Write out the entries below exactly. End with the line that contains "web3_QueryGovParams provider (c, n)".

----

(** C25. The client reads what the node answers.  When the application answers the
    query a method of the client stands for with the text of a value, the method
    returns that value through the provider over HTTP, and one more call is
    counted: the parameters, an account, the stakes of an address, a delegatee, a
    reward with the texts of its amounts, the total and the voting power, a
    proposal, and a call of the virtual machine, the error of which comes back with
    its quotes.  This holds for any server behind the provider that finds the
    function of the posted method, reads the arguments by their types and answers
    with the result and the id, in whatever formatting. *)
Theorem client_reads_node c n n' bz :
  (forall gp, params_text_ok gp -> json_govItem (IGovParams gp) = Ok bz -> answers n "gov_params" [] 0 bz n' ->
     web3_QueryGovParams provider (c, n) = (Ok gp, (called c, n'))) /\
  (forall a, acct_text_ok a -> json_account (answer_of a) = Ok bz -> answers n "account" (acct_Address a) 0 bz n' ->
     web3_QueryAccount provider (acct_Address a) (c, n) = (Ok a, (called c, n'))) /\
  (forall addr ss, Forall is_byte addr -> Forall stake_text_ok ss -> json_stakes ss = Ok bz -> answers n "stakes" addr 0 bz n' ->
     web3_QueryStakes provider addr (c, n) = (Ok ss, (called c, n'))) /\
  (forall addr d, Forall is_byte addr -> delegatee_text_ok d -> json_delegatee d = Ok bz -> answers n "delegatee" addr 0 bz n' ->
     web3_QueryDelegatee provider addr (c, n) = (Ok d, (called c, n'))) /\
  (forall addr h r, Forall is_byte addr -> in_i64 h -> reward_ok r -> json_reward r = Ok bz ->
     answers n "reward" addr (parseHeight (Some h)) bz n' ->
     web3_QueryReward provider addr h (c, n) =
       (Ok (VStruct [VText (rw_Address r); VText (Dec_text (rw_issued r)); VText (Dec_text (rw_withdrawn r));
              VText (Dec_text (rw_slashed r)); VText (Dec_text (rw_cumulated r)); VInt (rw_Height r)]), (called c, n'))) /\
  (forall h t, in_i64 h -> in_i64 t -> answers n "stakes/total_power" [] (parseHeight (Some h)) (quoted t) n' ->
     web3_QueryTotalPower provider h (c, n) = (Ok t, (called c, n'))) /\
  (forall h t, in_i64 h -> in_i64 t -> answers n "stakes/voting_power" [] (parseHeight (Some h)) (quoted t) n' ->
     web3_QueryVotingPower provider h (c, n) = (Ok t, (called c, n'))) /\
  (forall txhash h status p, Forall is_byte txhash -> length txhash = 32%nat -> in_i64 h -> utf8_Valid (text status) = true ->
     proposal_text_ok p -> json_proposal (MkRespProposal status (Some p)) = Ok bz ->
     answers n "proposal" txhash (parseHeight (Some h)) bz n' ->
     web3_QueryProposal provider txhash h (c, n) = (Ok (text status, Some p), (called c, n'))) /\
  (forall from to h data r, Forall is_byte from -> Forall is_byte to -> Forall is_byte data -> in_i64 h -> vmcall_text_ok r ->
     json_vmcall r = Ok bz -> answers n "vm_call" (vm_params from to data) (parseHeight (Some h)) bz n' ->
     web3_VmCall provider from to h data (c, n) =
       (Ok (vr_UsedGas r, quoted_err (text (vr_Err r)), vr_ReturnData r), (called c, n'))).
Proof.
  split; [intros; by eapply reads_params|]. split; [intros; by eapply reads_account|]. split; [intros; by eapply reads_stakes|].
  split; [intros; by eapply reads_delegatee|]. split; [intros; by eapply reads_reward|].
  split; [intros; eapply (reads_power _ QueryStakes1); [route|done|among|done..]|].
  split; [intros; eapply (reads_power _ QueryStakes2); [route|done|among|done..]|].
  split; [intros * Hb Hl; intros; eapply reads_proposal; [done|by rewrite Hl|done..]|].
  intros. eapply (reads_vm _ QueryVM); [among|done..].
Qed.

End Reads.

(** ** Witness *)

Module Web3Witness.
Import ToyNode RestartWitness ToyJson.

#[local] Instance w_tm : TmJson := fun t bz => obind (json_Parse bz) (decode tmjson t (zero t)).
Lemma toy_object es : toy_parse (toy_print (JObj es)) = Ok (JObj es).
Proof. apply parse_number. Qed.

Lemma response_read t es :
  decode tmjson JSONRpcRespT (zero JSONRpcRespT) (response_json (JStr t) (JObj es)) =
  obind (ParseInt t) (fun n => obind (decode_int KInt64 (VInt 0) (JNum n)) (fun v =>
    Ok (VStruct [VText []; v; VText (json_Print (JObj es)); VText []]))).
Proof.
  cbv -[ParseInt obind in_kindb toy_print]. destruct (ParseInt t) as [n| |]; cbn [obind]; try reflexivity.
  destruct (in_kindb _ n); reflexivity.
Qed.

#[local] Instance w_tm_ok : TmJsonOk.
Proof.
  split.
  - intros t v Hok Hv. destruct (gtype_kept tmjson t Hok v Hv) as [Hd Hj]. unfold tm_Unmarshal, w_tm. by rewrite parse_print.
  - intros body id es Hid Hb. exists (json_Print (JObj es)). split; [|apply toy_object].
    unfold tm_Unmarshal, w_tm. rewrite Hb. cbn [obind].
    rewrite response_read, ParseInt_FormatInt by done. cbn [obind decode_int]. by rewrite (proj2 (in_kindb_true KInt64 id)).
Qed.

Definition w_decimal (s : bytes) : outcome Z :=
  match parse_digits s with Some n => Ok n | None => Panic end.
#[local] Instance w_chain : ChainIdText := {| u256_MustFromHex _ := Panic; u256_MustFromDecimal := w_decimal; u256_Hex _ := [] |}.
#[local] Instance w_init : InitText := {| u256_FromHex _ := Panic; u256_FromDecimal := w_decimal; ParseDuration _ := Ok 0 |}.
#[local] Instance w_u256 : U256TextOk.
Proof. split; intros n Hn; cbn; unfold w_decimal; rewrite digits_parsed by apply Hn; done. Qed.

#[local] Existing Instances VPowerProps.VPowerWitness.w_protos.
#[local] Instance w_fee : FeeText := FormatInt.
#[local] Instance w_evm_query : IEVMQuery unit toy_accts := {| vm_Query _ := ret []; vm_GetCode _ _ := ret [] |}.
#[local] Instance w_gov : GovJson := jsonx_GovJson.
#[local] Instance w_queries : QueryJson := jsonx_QueryJson.

Abbreviation Nd := (Node RefTree.tree (gmap bytes bytes) unit Z (gmap bytes bytes)).
Definition abci (path : string) (data : bytes) (h : Z) (prove : bool) : M Nd ResponseQuery :=
  Query cfg (MkRequestQuery path data h).

(** A server that calls the node. *)
Definition respond (id : jval) (name : string) (f : RpcFunc) (params : list jval) : M Nd bytes := fun n =>
  let fail := (Err (GoError "invalid request"), n) in
  match rpc_args f params with
  | Ok a =>
      match rpc_query abci (MkRpcContext (Some name) None false) f a with
      | Some m =>
          match m n with
          | (Ok resp, n') =>
              match obind (QueryResult_MarshalJSON (result_of resp)) json_Parse with
              | Ok j => (Ok (json_Print (response_json id j)), n')
              | _ => fail
              end
          | _ => fail
          end
      | None => fail
      end
  | _ => fail
  end.

Definition server (reqbz : bytes) : M Nd (Z * outcome bytes) :=
  match json_Parse reqbz with
  | Ok (JObj es) =>
      match entry "id" es, entry "method" es, entry "params" es with
      | Some id, Some (JStr method), Some (JArr params) =>
          match List.find (fun nf => bytes_Equal (text (fst nf)) method) Routes with
          | Some (name, f) => let! body := respond id name f params in ret (StatusOK, Ok body)
          | None => ret (500, Ok [])
          end
      | _, _, _ => ret (500, Ok [])
      end
  | _ => ret (500, Ok [])
  end.

Lemma server_serves : serves abci server.
Proof.
  intros reqbz es id name f ps a m n resp n' bz j Hreq Hid Hm Hin Hps Ha Hq Hr Hbz Hj.
  assert (List.find (fun nf => bytes_Equal (text (fst nf)) (text name)) Routes = Some (name, f)) as Hf.
  { clear -Hin. unfold Routes in Hin. repeat (apply elem_of_cons in Hin as [[= -> ->]|Hin]; [vm_compute; reflexivity|]).
    by apply elem_of_nil in Hin. }
  exists (json_Print (response_json id j)). split; [|apply toy_object].
  unfold server. rewrite Hreq, Hid, Hm, Hps, Hf. unfold bind, respond. rewrite Ha, Hq, Hr, Hbz. cbn [obind]. by rewrite Hj.
Qed.
(** X14: exit status and diagnostics.  A run that is still waiting has
    written nothing to standard error.  A run that has exited returned 0 or
    1.  Status 1 means the event loop was never reached: a diagnostic is on
    standard error, nothing is on standard output, the seen-set is empty,
    and the turns offered make no difference.  Status 0 means the loop was
    reached and left, with at most one line on standard error. *)
Theorem exit_status_and_diagnostics progname args su its :
  match snd (main PATH_MAX strerror progname args su its) with
  | Waiting => p_err (fst (main PATH_MAX strerror progname args su its)) = []
  | Exited status =>
      (status = 1
       /\ p_err (fst (main PATH_MAX strerror progname args su its)) <> []
       /\ p_out (fst (main PATH_MAX strerror progname args su its)) = []
       /\ p_seen (fst (main PATH_MAX strerror progname args su its)) = seen_init
       /\ forall its', main PATH_MAX strerror progname args su its'
                       = main PATH_MAX strerror progname args su its)
      \/ (status = 0
          /\ (exists p0 nt d kq dirfd,
                initializing PATH_MAX strerror progname args su
                = InitOk p0 nt d kq dirfd)
          /\ (length (p_err (fst (main PATH_MAX strerror progname args su its)))
              <= 1)%nat)
  end.
Proof.
  unfold main.
  destruct (initializing PATH_MAX strerror progname args su)
    as [p status|p0 nt d kq dirfd] eqn:Hinit.
  - cbn [fst snd]. left.
    destruct (initializing_exit_silent _ _ _ _ _ _ _ Hinit) as (-> & Hout & Hseen).
    split; [reflexivity|]. split; [|now repeat split].
    revert Hinit. unfold initializing.
    destruct (parse_args args false None) as [[nt [d|]]|];
      [|intros [= <-]; discriminate..].
    destruct (open_ret su <? 0); [intros [= <-]; discriminate|].
    destruct (kqueue_ret su <? 0); [intros [= <-]; discriminate|].
    destruct (register_ret su <? 0); [intros [= <-]; discriminate|].
    discriminate.
  - destruct (initializing_ok_state _ _ _ _ _ _ _ _ _ _ Hinit)
      as (_ & _ & Herr0 & _).
    destruct (event_loop_quiet d nt its p0) as (_ & Hwait & Hmost).
    destruct (event_loop PATH_MAX strerror d nt p0 its) as [p' []];
      cbn [fst snd close p_err] in *.
    + right. split; [reflexivity|]. split; [now exists p0, nt, d, kq, dirfd|].
      rewrite Herr0 in Hmost. exact Hmost.
    + rewrite Hwait by reflexivity. exact Herr0.
Qed.
Lemma scrub_same_suffix w k :
  last_chars 10 (_access_key (self w)) = last_chars 10 k ->
  scrub (base_headers (with_access_key k w)) = scrub (base_headers w).
Proof.
  intros E. rewrite !scrub_base_headers.
  change (_access_key (self (with_access_key k w))) with k.
  rewrite (masked_same_suffix _ _ E).
  apply map_eq. intros i. destruct (decide (i = py "Authorization")) as [->|Hi].
  - now rewrite !lookup_insert_eq.
  - rewrite !lookup_insert_ne by congruence. now apply base_headers_other.
Qed.

Lemma try_http_request_log m u d h w :
  exists later,
    debug_log (snd (_try_http_request m u d h w))
    = later ++ headers_text m (scrub (base_headers w)) :: sending_text m u :: debug_log w.
Proof.
  rewrite try_http_request_unfold.
  destruct (request_for m u d _) as [rq|e]; [|now exists []].
  destruct (on_outcome_world m u (network (wire w) rq) (uuid4 (drawn w))
              (after_send rq (after_prologue m u w))) as (_ & _ & _ & _ & [->| [l ->]]).
  - now exists [].
  - now exists [l].
Qed.

(** C7: the header dump that an attempt logs before it sends shows, for
    the credential, three stars and its last 10 characters (nothing for
    an empty one); two credentials with the same last 10 characters give
    the same dump, so the dump tells nothing else about the credential. *)
Theorem header_dump_masks_credential m u d h w k :
  last_chars 10 (_access_key (self w)) = last_chars 10 k ->
  exists dump later later_k,
    debug_log (snd (_try_http_request m u d h w))
    = later ++ dump :: sending_text m u :: debug_log w /\
    debug_log (snd (_try_http_request m u d h (with_access_key k w)))
    = later_k ++ dump :: sending_text m u :: debug_log w /\
    dump = headers_text m (scrub (base_headers w)) /\
    scrub (base_headers w) !! py "Authorization"
    = Some (VStr (masked (_access_key (self w)))).
Proof.
  intros E.
  destruct (try_http_request_log m u d h w) as [later Hl].
  destruct (try_http_request_log m u d h (with_access_key k w)) as [later_k Hk].
  rewrite (scrub_same_suffix _ _ E) in Hk.
  exists (headers_text m (scrub (base_headers w))), later, later_k.
  split; [assumption|]. split; [assumption|]. split; [reflexivity|].
  rewrite scrub_base_headers. apply lookup_insert_eq.
Qed.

----

Written response:
(** C25. The client reads what the node answers.  When the application answers the
    query a method of the client stands for with the text of a value, the method
    returns that value through the provider over HTTP, and one more call is
    counted: the parameters, an account, the stakes of an address, a delegatee, a
    reward with the texts of its amounts, the total and the voting power, a
    proposal, and a call of the virtual machine, the error of which comes back with
    its quotes.  This holds for any server behind the provider that finds the
    function of the posted method, reads the arguments by their types and answers
    with the result and the id, in whatever formatting. *)
Theorem client_reads_node c n n' bz :
  (forall gp, params_text_ok gp -> json_govItem (IGovParams gp) = Ok bz -> answers n "gov_params" [] 0 bz n' ->
     web3_QueryGovParams provider (c, n) = (Ok gp, (called c, n'))) /\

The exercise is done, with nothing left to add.